Ao terminar a leitura, o leitor corre à janela para ver se ainda há céu no mundo
O fragmento foi escrito por Lobato em Areias, no Vale do Paraíba paulista, em 1907, quando o autor estava com 25 anos e ainda procurava forma para o que viria a ser sua prosa madura. A frase é definição operativa do efeito que ele queria que sua literatura produzisse no leitor: “Ao terminar a leitura, o leitor corre à janela para ver se ainda há céu no mundo e ar.” A imagem é precisa. O bom livro suspende temporariamente o mundo do leitor, e quando termina, o leitor tem que ir conferir se o mundo continua existindo do mesmo jeito.
A formulação põe o leitor no centro da operação literária, anos antes do desenvolvimento das teorias da recepção. O critério de qualidade do livro, para o jovem Lobato, é o que produz no leitor depois da leitura: o gesto de ir à janela, a desorientação ao reencontrar o mundo, a confirmação de que o mundo seguiu enquanto o leitor estava em outro lugar. A frase é coerente com a posição que o autor sustentaria pela vida toda: o livro é encontro, não objeto isolado.
A escolha das palavras “céu” e “ar” é deliberada. Lobato não diz que o leitor corre à janela para ver se ainda há sol, ou se ainda há rua, ou se ainda há gente.

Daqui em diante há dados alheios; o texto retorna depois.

Lemma entries_insert l bs b j :
  entries l 0 bs -> 0 <= b < 2^32 -> ~ in_log (start l) b -> (j <= length bs)%nat ->
  Z.of_nat (length bs) < LOGSIZE - 1 -> length (lh_block l) = Z.to_nat LOGSIZE ->
  (j < length bs)%nat /\ bs !! j = Some b \/ j = length bs ->
  entries (set_lh_block (<[j := s32 b]> (lh_block l)) l) 0 (if decide (j = length bs) then bs ++ [b] else bs).
Proof.
  intros (H0 & Hlen & Hst & Hmax & He) Hb Hout Hj Hlt Hblk Hc.
  assert (forall i x, bs !! i = Some x -> i <> j -> wrap32 (lh_at (set_lh_block (<[j := s32 b]> (lh_block l)) l) (0 + Z.of_nat i)) = x) as Hother.
  { intros i x Hi Hne. unfold lh_at. cbn [lh_block set_lh_block]. replace (Z.to_nat (0 + Z.of_nat i)) with i by lia.
    rewrite list_lookup_insert_ne by done. destruct (He i x Hi) as [E _]. rewrite <- E. unfold lh_at.
    by replace (Z.to_nat (0 + Z.of_nat i)) with i by lia. }
  assert (wrap32 (lh_at (set_lh_block (<[j := s32 b]> (lh_block l)) l) (0 + Z.of_nat j)) = b) as Hself.
  { unfold lh_at. cbn [lh_block set_lh_block]. replace (Z.to_nat (0 + Z.of_nat j)) with j by lia.
    rewrite list_lookup_insert_eq by (unfold LOGSIZE, MAXOPBLOCKS in *; lia). simpl.
    rewrite wrap32_s32. by apply wrap32_small. }
  case_decide as Hd.
  - unfold entries. rewrite length_app. cbn [length start set_lh_block]. splits; try lia.
    intros i x Hi. apply lookup_app_Some in Hi as [Hi|[Hge Hi]].
    + pose proof (lookup_lt_Some _ _ _ Hi). split; [apply Hother; [done|lia]|by apply (He i x)].
    + apply list_lookup_singleton_Some in Hi as [Hi0 <-]. replace i with j by lia. done.
  - destruct Hc as [[_ Hjb]|?]; [|done]. unfold entries. cbn [start set_lh_block]. splits; try lia.
    intros i x Hi. destruct (decide (i = j)) as [->|Hij].
    + rewrite Hjb in Hi. injection Hi as <-. done.
    + split; [by apply Hother|by apply (He i x)].
Qed.

(** Everything but the header is the same. *)
Definition log_same (l l' : log_t) : Prop :=
  start l' = start l /\ size_ l' = size_ l /\ outstanding l' = outstanding l /\ committing l' = committing l.

Lemma wp_log_write s a bs i b (Q : unit -> lst St -> Prop) :
  log_inv s a bs -> held a !! i = Some b -> 0 <= b < 2^32 -> ~ in_log (start (lg s)) b ->
  size_ (lg s) <= LOGSIZE -> lh_n (lg s) < size_ (lg s) - 1 -> 1 <= outstanding (lg s) -> getref a b + 1 < 2^32 ->
  (forall s', log_same (lg s) (lg s') ->
     (if decide (b ∈ bs) then log_inv s' a bs
      else log_inv s' (a_ref b (getref a b + 1) a) (bs ++ [b])) -> Q tt s') ->
  wp (log_write i) Q s.
Proof.
  intros (Hrep & Hdev & Hlk & He & Hn & Hblk & Hnd) Hh Hb Hout Hlt Hsz Ho Hr HQ. unfold log_write.
  apply wp_bind, wp_gets. replace (LOGSIZE <=? _) with false by (bool_goal; lia).
  replace (_ - 1 <=? _) with false by (bool_goal; lia). cbn [orb].
  replace (_ <? 1) with false by (bool_goal; lia).
  apply wp_bind. unfold log_acquire. apply wp_spin_acquire; [done|]. cbn [lg set_lg cch].
  apply wp_bind, wp_on_cache. cbn [cch set_lg]. eapply (bblockno_law (cch s) a i b); [exact Hrep|done|].
  destruct (log_find_spec (lg s) b (Z.to_nat (lh_n (lg s))) 0 bs) as (j & Hj & Hc).
  { intros k x Hk. by apply He. } { lia. }
  rewrite Hj. apply wp_bind, wp_modify. cbn [lg set_lg set_cch]. rewrite Z.add_0_l, Nat2Z.id, Hn.
  replace (Z.to_nat (lh_n (lg s))) with (length bs) in Hc by lia.
  assert (entries (set_lh_block (<[j := s32 b]> (lh_block (lg s))) (lg s)) 0 (if decide (j = length bs) then bs ++ [b] else bs)) as He'.
  { apply entries_insert; try done; [destruct Hc as [[? _]|[-> _]]; lia|lia|tauto]. }
  apply wp_bind. destruct Hc as [[Hjl Hjb]|[-> Hnb]].
  - replace (_ =? _) with false by (bool_goal; lia). apply wp_ret.
    apply wp_spin_release; [done|]. apply HQ; [done|]. rewrite decide_True by (by eapply list_elem_of_lookup_2).
    rewrite decide_False in He' by lia. unfold log_inv. cbn. rewrite length_insert. done.
  - rewrite Z.eqb_refl. apply wp_bind, wp_on_cache. cbn [cch set_lg set_cch].
    eapply (bpin_law (cch s) a i b); [exact Hrep|done|done|]. intros c Hc. apply wp_modify.
    apply wp_spin_release; [done|]. apply HQ; [done|]. rewrite decide_False by done. rewrite decide_True in He' by done.
    unfold log_inv. cbn. rewrite length_insert, length_app. simpl. splits; try done.
    + lia.
    + apply NoDup_app. split; [done|split; [|apply NoDup_singleton]]. intros x Hx ->%list_elem_of_singleton. done.
Qed.

(** [log_write] records a modified block once: a block already in the
    transaction is absorbed, a new one is appended to the header and pinned in
    the cache so that it cannot be evicted before the commit. *)
Theorem log_write_correct s a bs i b :
  log_inv s a bs -> held a !! i = Some b -> 0 <= b < 2^32 -> ~ in_log (start (lg s)) b ->
  size_ (lg s) <= LOGSIZE -> lh_n (lg s) < size_ (lg s) - 1 -> 1 <= outstanding (lg s) -> getref a b + 1 < 2^32 ->
  exists s', log_write i s = Ok tt s' /\ log_same (lg s) (lg s') /\
    (if decide (b ∈ bs) then log_inv s' a bs
     else log_inv s' (a_ref b (getref a b + 1) a) (bs ++ [b])).
Proof.
  intros H1 H2 H3 H4 H5 H6 H7 H8.
  assert (wp (log_write i) (fun _ s' => log_same (lg s) (lg s') /\ if decide (b ∈ bs) then log_inv s' a bs
     else log_inv s' (a_ref b (getref a b + 1) a) (bs ++ [b])) s) as Hw by (by eapply wp_log_write).
  apply wp_iff in Hw as ([] & s' & Hrun & Hpost). eauto.
Qed.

Diz que vai conferir céu e ar — os dois elementos que sustentam a vida orgânica básica. O livro que produz esse gesto é aquele que tira o leitor do ar comum e o devolve a outro ar, ainda que momentaneamente. A ressonância da imagem com a literatura infantil que Lobato produziria a partir de 1920 é direta. O Sítio do Picapau Amarelo é exatamente esse tipo de mundo: lugar onde o leitor entra inteiro, e do qual sai com a sensação de ter retornado de viagem. A frase de 1907, com 25 anos, anuncia o programa de literatura que o autor passaria a executar.